After the ‘Holocaust industry’ settled with Switzerland in August 1998, it deployed the same winning strategy against Germany.  “The same three legal teams (Hausfeld-Weiss, Fagan-Swift and the World council of Orthodox Jewish Communities) initiated lawsuits against German private industry, demanding $20 billion in compensation. “To whip up public hysteria against Germany, the Holocaust industry took out multiple full-page newspaper advertisements…all the Holocaust hot buttons were pressed.  An ad denouncing the German pharmaceutical corporation Bayer drafted in Josef Mengele, although the evidence that Bayer ‘directed’ his murderous experiments was nil.  Recognising  the Holocaust juggernaut was irresistible, the Germans caved in to a substantial monetary settlement by year’s end”. 

“The Holocaust industry boasts of earmarking compensation monies for charitable Jewish causes…One favourite cause is ‘Holocaust education’”.  Finkelstein describes one extravaganza, with a cast of thousands, in which Jewish youth from around the world converge on the death camps in Poland before being flown to Israel.  He asks with irony: who can doubt the wisdom of the Holocaust industry’s decision to earmark compensation monies for Holocaust education rather than ‘fritter away the funds’ on the survivors of Nazi death camps?

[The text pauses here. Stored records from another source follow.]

(** ** Walks from an idle stack *)

(** What a whole walk from [rs] guarantees; the card tables may change. *)
Record walked (rs : list Addr) (h h' : Heap) : Prop := {
  w_alike : heaps_alike h h';
  w_mono : forall a, is_marked h a = true -> is_marked h' a = true;
  w_roots : Forall (handled h') rs;
  w_new : forall a, is_marked h' a = true ->
    is_marked h a = true \/ (settled h' a /\ exists r, r ∈ rs /\ trace r a);
}.

(** An idle state with [bound] fuel left. *)
Record idle (bound : nat) (s : MarkState) : Prop := {
  i_ready : ready s;
  i_draining : draining s = false;
  i_need : need s <= bound;
}.

Lemma handled_more h h' a :
  (forall b, is_marked h b = true -> is_marked h' b = true) -> handled h a -> handled h' a.
Proof. intros Hm [H|H]; [left; auto|by right]. Qed.

Lemma walked_refl h : walked [] h h.
Proof. split; auto. apply heaps_alike_refl. Qed.

Lemma walked_trans rs rs' h1 h2 h3 :
  walked rs h1 h2 -> walked rs' h2 h3 -> walked (rs ++ rs') h1 h3.
Proof.
  clear closed. intros A B. split.
  - by eapply heaps_alike_trans; [apply A|apply B].
  - intros a H. by apply B, A.
  - apply Forall_app. split; [|apply B]. eapply Forall_impl; [apply A|].
    intros a. apply handled_more, B.
  - intros a H. destruct (w_new _ _ _ B a H) as [H2|[H2 (r & Hr & Ht)]].
    + destruct (w_new _ _ _ A a H2) as [H1|[H1 (r & Hr & Ht)]]; [by left|right].
      split; [|exists r; set_solver].
      intros c Hc. eapply handled_more; [apply B|auto].
    + right. split; [done|]. exists r. set_solver.
Qed.

Lemma visited_walked bound rs s s' :
  idle bound s -> visited rs s s' -> idle bound s' /\ walked rs (heap s) (heap s').
Proof.
  intros [Hr Hd Hn] V. split; [split|split].
  - by eapply visited_ready.
  - by rewrite (v_draining _ _ _ V).
  - pose proof (need_visited _ _ _ V). lia.
  - apply grows_alike, V.
  - intros a. apply grows_is_marked, V.
  - apply V.
  - intros a H. destruct (v_new _ _ _ V a H) as [H1|[[H1|H1] H2]]; auto.
    rewrite (v_idle _ _ _ V Hd), (r_idle _ Hr Hd) in H1. by apply elem_of_nil in H1.
Qed.

Lemma values_walked bound vs s :
  idle bound s -> (forall a, a ∈ pointers vs -> is_Some (h0 !! a)) ->
  wp (mark_values (mark bound minor) vs s) (fun s' =>
    idle bound s' /\ walked (pointers vs) (heap s) (heap s') /\ grows (heap s) (heap s')).
Proof.
  intros Hi Hp. eapply wp_mono.
  - eapply mark_values_visited; [apply mark_object_visits|apply Hi|apply Hi|done].
  - intros s' V. cbv beta in V. destruct (visited_walked _ _ _ _ Hi V). split_and!; auto.
    apply V.
Qed.
End Marking.

(** ** Cards *)

Definition card_values (p : Payload) (card : nat) : list Value :=
  match p with
  | ARRAY values _ _ => card_slice card values
  | HASH entries _ _ _ => card_slice card entries ≫= entry_values
  | _ => []
  end.

Definition card_dirty (p : Payload) (card : nat) : bool :=
  default false (payload_cards p ≫= lookup card).

(** What the dirty cards from [card] on, [n] of them, point to. *)
Definition dirty_pointers (p : Payload) (card n : nat) : list Addr :=
  seq card n ≫= (fun c => if card_dirty p c then pointers (card_values p c) else []).

(** What scanning a remembered object visits. *)
Definition remembered_pointers (fibers : gmap FiberId DiamondFiber) (p : Payload)
    : list Addr :=
  match payload_cards p with
  | None => pointers (payload_values fibers p)
  | Some cards =>
      dirty_pointers p 0 (Nat.min (cards_of_capacity (payload_capacity p)) (length cards))
  end.

Lemma mark_card_values {St} (visit : option Addr -> St -> option St) p card s :
  mark_card visit p card s = mark_values visit (card_values p card) s.
Proof. destruct p; try done. apply mark_entries_values. Qed.

Lemma card_slice_subset {A} card (l : list A) x : x ∈ card_slice card l -> x ∈ l.
Proof.
  unfold card_slice. intros (i & Hi & _)%elem_of_take.
  rewrite lookup_drop in Hi. by eapply list_elem_of_lookup_2.
Qed.

Lemma pointers_subset vs ws : vs ⊆ ws -> pointers vs ⊆ pointers ws.
Proof.
  intros H a. unfold pointers. rewrite !list_elem_of_omap. intros (v & Hv & E). eauto.
Qed.

Lemma card_values_subset fibers p card : card_values p card ⊆ payload_values fibers p.
Proof.
  destruct p; simpl; try (intros x H; by apply elem_of_nil in H).
  - intros x. apply card_slice_subset.
  - intros x. rewrite !list_elem_of_bind. intros (e & He & H).
    exists e. split; [done|]. by apply card_slice_subset in H.
Qed.

Lemma dirty_pointers_subset fibers p card n :
  dirty_pointers p card n ⊆ pointers (payload_values fibers p).
Proof.
  intros a. unfold dirty_pointers. rewrite list_elem_of_bind. intros (c & H & _).
  destruct (card_dirty p c); [|by apply elem_of_nil in H].
  eapply pointers_subset; [apply card_values_subset|done].
Qed.

Lemma remembered_pointers_subset fibers p :
  remembered_pointers fibers p ⊆ pointers (payload_values fibers p).
Proof.
  unfold remembered_pointers. destruct (payload_cards p); [apply dirty_pointers_subset|done].
Qed.

(** [clear_card] leaves the later cards of the object. *)
Lemma dirty_pointers_clear p cards card n :
  payload_cards p = Some cards ->
  dirty_pointers (set_cards (Some (<[card := false]> cards)) p) (S card) n =
  dirty_pointers p (S card) n.
Proof.
  intros Hc. unfold dirty_pointers. apply Forall_bind_ext, Forall_forall.
  intros c Hin%elem_of_seq. unfold card_dirty.
  assert (Hcs : payload_cards (set_cards (Some (<[card := false]> cards)) p) =
    Some (<[card := false]> cards)) by (by destruct p).
  rewrite Hcs, Hc. simpl. rewrite list_lookup_insert_ne by lia.
  destruct (default false _); [|done]. by destruct p.
Qed.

His mother, a survivor of the Majdanek concentration camp and slave labour camps in Czestochowa and Skarszysko-Kamiena, received only $3,500 in compensation from the German government.  Many others, who were in fact not victims, have received hundreds of thousands of dollars.  The telling subtitle of Finkelstein’s book is ‘Reflections on the Exploitation of Jewish Suffering’.